The corporate media is giving the federal government’s latest budget a big thumbs up, despite its brazen hand-outs for billionaires and big corporations.
While worrying that the government is overspending, the Financial Review claims that “there’s no doubting the extent of the government’s pragmatic and urgent response”.
The Sydney Morning Herald asserts the budget “backs women”, is a “big win for older people” and includes “goodies for everyone”. News.com.au goes further, claiming that Treasurer Josh Frydenberg’s budget “throws in everything but the kitchen sink”.
The ABC’s Laura Tingle went so far as invoking the Stoic mantra that “virtue is its own reward”. The economic rescue packages used to counter the effects of COVID-19, she argued, were “wildly successful” and, as a result, “the community, as taxpayers, are rewarded with one of the stronger performing economies in the world, and a financial dividend in the budget which has covered the cost of massive new spends”.
Crikey saw the rise in spending as evidence of an ideological shift within the federal government. “The tsunami of borrowed money … is a final abandonment of the notion of ‘prudence’ that once underpinned the political right, both liberal and conservative.” This, it concluded, would make it “hard for Labor” to win the next election.

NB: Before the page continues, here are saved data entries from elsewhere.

(** X15.  A reply that is parsed into a record whose license end is missing
    or does not parse changes neither the table nor the two log files,
    whatever the flags and the driver do: no insert, no update, no
    deactivation, no log entry.  (What the run may add is console output.) *)
Theorem unusable_date_changes_nothing (env : Env) (session_key callsign xml_data : string)
    (c : Callsign) (e : Exn) (update checkstatus debug : bool) (w : World) :
  get_callsign_data env session_key (clean_callsign callsign) = Ok xml_data ->
  parse_callsign_data xml_data = Ok c ->
  strptime (license_end c) = Raise e ->
  same_store w (process_callsign env session_key callsign update checkstatus debug w).
Proof.
  intros Hget Hparse Hd.
  set (k := clean_callsign callsign) in *.
  assert (Hd' : strptime (license_end (set_call k c)) = Raise e) by exact Hd.
  assert (Hnf : Py.contains "Not found" (str_exn e) = false).
  { apply (strptime_error_text (license_end c)); [|exact Hd].
    exact (parsed_license_end_spaceless xml_data c Hparse). }
  destruct (process_try env session_key k update checkstatus debug w) as [w1 oe] eqn:Etry.
  assert (H : same_store w w1 /\ (forall e', oe = Some e' -> e' = e)).
  { unfold process_try in Etry. rewrite Hget, Hparse in Etry.
    set (w0 := when_debug debug (trace "Fetched data") w) in *.
    assert (H0 : same_store w w0)
      by (apply same_store_debug; intros v; repeat split).
    destruct checkstatus.
    - destruct (check_callsign_status_invalid_date env k (set_call k c) e update debug
                  w0 Hd') as [Hs He].
      destruct (check_callsign_status env k (set_call k c) update debug w0)
        as [w2 [e2|]]; cbn [fst snd] in *.
      + injection Etry as <- <-. split; [eapply same_store_trans; eassumption|].
        intros e' [= <-]. now apply He.
      + destruct update.
        * destruct (insert_or_update_invalid_date env (set_call k c) e debug w2 Hd')
            as [Hs2 Hn2].
          destruct (insert_or_update_callsign_in_db env (set_call k c) debug w2)
            as [w3 o3]; cbn [fst snd] in *. injection Etry as <- <-. subst o3.
          split; [|discriminate].
          eapply same_store_trans; [|exact Hs2]. eapply same_store_trans; eassumption.
        * injection Etry as <- <-. split; [|discriminate].
          eapply same_store_trans; eassumption.
    - destruct update.
      + destruct (insert_or_update_invalid_date env (set_call k c) e debug w0 Hd')
          as [Hs2 Hn2].
        destruct (insert_or_update_callsign_in_db env (set_call k c) debug w0)
          as [w3 o3]; cbn [fst snd] in *. injection Etry as <- <-. subst o3.
        split; [|discriminate]. eapply same_store_trans; eassumption.
      + injection Etry as <- <-. split; [assumption | discriminate]. }
  destruct H as [Hs He].
  eapply same_store_trans; [exact Hs|].
  apply (process_callsign_reports env session_key callsign update checkstatus debug w w1 oe
           Etry).
  intros e' He'. now rewrite (He e' He').
Qed.

Lemma unusable_date_changes_nothing_witness :
  same_store (world_of {["W1AW" := sample_row "Hiram" "Maxim" "Active"]})
    (process_callsign (quiet_env (Ok zero_date_xml)) "key" "w1aw" true true true
       (world_of {["W1AW" := sample_row "Hiram" "Maxim" "Active"]})).
Proof.
  apply (unusable_date_changes_nothing (quiet_env (Ok zero_date_xml)) "key" "w1aw"
           zero_date_xml
           (mkCallsign (Some "W1AW") None "Hiram" "Maxim" None None None None None None
              (Some "0000-00-00") "Extra" None "Active")
           (ValueError "time data '0000-00-00' does not match format '%Y-%m-%d'"));
    reflexivity.
Defined.

Lemma check_callsign_status_no_update (env : Env) (k : string) (c : Callsign)
    (debug : bool) (w : World) :
  db (fst (check_callsign_status env k c false debug w)) = db w
  /\ mismatch_file (fst (check_callsign_status env k c false debug w)) = mismatch_file w
  /\ (forall e, snd (check_callsign_status env k c false debug w) = Some e ->
      strptime (license_end c) = Raise e).
Proof.
  unfold check_callsign_status, check_status_try, driver.
  destruct (fault env InCheckStatus k Connect); [repeat split; discriminate|].
  destruct (fault env InCheckStatus k Select); [repeat split; discriminate|].
  destruct (db w !! k) as [r|]; [|repeat split; discriminate].
  destruct (strptime (license_end c)) as [d|e] eqn:Hd.
  - cbn [andb].
    destruct (negb _); [destruct debug|]; repeat split; discriminate.
  - rewrite (strptime_no_pyodbc _ _ _ _ Hd). repeat split. now intros e' [= <-].
Qed.

(** X16.  Without the update flag, a lookup that succeeds never changes the
    table and never writes to the mismatch log, whatever the reply holds and
    the driver does; without the audit flag it does not write to the status
    log either.  (The one write that needs no update flag is the deactivation
    after a failed lookup.) *)
Theorem lookup_without_update_leaves_table (env : Env)
    (session_key callsign xml_data : string) (checkstatus debug : bool) (w : World) :
  get_callsign_data env session_key (clean_callsign callsign) = Ok xml_data ->
  db (process_callsign env session_key callsign false checkstatus debug w) = db w
  /\ mismatch_file (process_callsign env session_key callsign false checkstatus debug w)
     = mismatch_file w
  /\ (checkstatus = false ->
      status_file (process_callsign env session_key callsign false checkstatus debug w)
      = status_file w).
Proof.
  intros Hget. set (k := clean_callsign callsign) in *.
  destruct (process_try env session_key k false checkstatus debug w) as [w1 oe] eqn:Etry.
  assert (H : db w1 = db w /\ mismatch_file w1 = mismatch_file w
              /\ (checkstatus = false -> status_file w1 = status_file w)
              /\ (forall e, oe = Some e -> Py.contains "Not found" (str_exn e) = false)).
  { unfold process_try in Etry. rewrite Hget in Etry.
    destruct (parse_callsign_data xml_data) as [c|e] eqn:Hparse.
    - set (w0 := when_debug debug (trace "Fetched data") w) in *.
      assert (H0 : same_store w w0)
        by (apply same_store_debug; intros v; repeat split).
      destruct H0 as (A & B & C).
      destruct checkstatus.
      + destruct (check_callsign_status_no_update env k (set_call k c) debug w0)
          as (Hdb & Hmm & He).
        destruct (check_callsign_status env k (set_call k c) false debug w0)
          as [w2 [e2|]]; cbn [fst snd] in *; injection Etry as <- <-.
        * repeat split; try congruence.
          intros e [= <-].
          apply (strptime_error_text (license_end c)); [|now apply He].
          exact (parsed_license_end_spaceless xml_data c Hparse).
        * repeat split; try congruence; discriminate.
      + injection Etry as <- <-. repeat split; try congruence; discriminate.
    - injection Etry as <- <-. repeat split.
      intros e' [= <-]. exact (parse_error_text xml_data e Hparse). }
  destruct H as (Hdb & Hmm & Hst & Hnf).
  destruct (process_callsign_reports env session_key callsign false checkstatus debug
              w w1 oe Etry Hnf) as (A & B & C).
  repeat split; try congruence. intros Hc. rewrite C. auto.
Qed.

Lemma lookup_without_update_leaves_table_witness :
  db (process_callsign (quiet_env (Ok sample_xml)) "key" "w1aw" false true true
        (world_of {["W1AW" := sample_row "Hiram" "Maxim" "New"]}))
  = db (world_of {["W1AW" := sample_row "Hiram" "Maxim" "New"]})
  /\ mismatch_file (process_callsign (quiet_env (Ok sample_xml)) "key" "w1aw" false true true
                      (world_of {["W1AW" := sample_row "Hiram" "Maxim" "New"]}))
     = mismatch_file (world_of {["W1AW" := sample_row "Hiram" "Maxim" "New"]})
  /\ (true = false ->
      status_file (process_callsign (quiet_env (Ok sample_xml)) "key" "w1aw" false true true
                     (world_of {["W1AW" := sample_row "Hiram" "Maxim" "New"]}))
      = status_file (world_of {["W1AW" := sample_row "Hiram" "Maxim" "New"]})).
Proof.
  apply (lookup_without_update_leaves_table (quiet_env (Ok sample_xml)) "key" "w1aw"
           sample_xml true true). reflexivity.
Defined.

Despite Leigh Sales’ much acclaimed grilling of PM Scott Morrison on 7.30 on his failure to take responsibility for the stalled vaccine roll-out, gendered violence in parliament and bushfires, she did not adequately take up the budget’s failings on climate and inequality.
While none of these outlets were uncritical — feigned objectivity goes hand-in-glove with the corporate media — they nonetheless painted a picture that the budget was a “big spending” departure from neoliberalism.
This is not the case.
As Greens leader Adam Bandt pointed out, the budget fails to tackle inequality and the climate crisis. It also spectacularly fails to allocate funds for federally-run quarantine facilities to deal with the pandemic.
Even funding of aged care and childcare support reveals it to be a budget of corporate welfare.
Hopefully the rise in funding for aged-care — a response to real problems highlighted by the Royal Commission findings — will improve some conditions. But the extra funds are a subsidy to the bosses in the privatised parts of the sector, with minimal accountability demanded of them.
While “average care minutes” for each aged care resident will rise, the budget did not mandate staffing ratios, as the unions had demanded. It also failed to recommend a wage rise.
Annie Butler of the Australian Nurses and Midwives Association said: “If you don’t fix staffing, you can’t fix aged-care system. So, the announcement of a 200-minutes of minimum care minutes per resident is a step in the right direction. But why wait until 2023?”
Butler said the government had not delivered on the commission’s crucial recommendations.
The much vaunted “women’s budget” is, in reality, a thinly veiled vote-buying exercise after the 110,000-strong women’s march for justice, that called for an end to sexual violence and rape in workplaces, had piled the pressure on.
The new $1.7 billion over five years for childcare subsidies will increase choices for women, even though it is also in large part a subsidy for the corporate providers. The government calculates the funding boost will allow parents to work 300,000 extra hours each week and deliver an annual $1.5 billion boost to gross domestic product.
But throwing money at something is not the same as solving fundamental problems. Real justice for women would have to include: increasing JobSeeker to a living income; expanding public housing; ending the Basics Card; and restoring the stand-alone Family Court.
The budget also contains almost $18 billion in tax write-offs for corporations and billions more for the fossil fuel polluters.
The government can be relied on to look after the interests of the billionaire class, and the corporate media can be relied on to help them get away with it.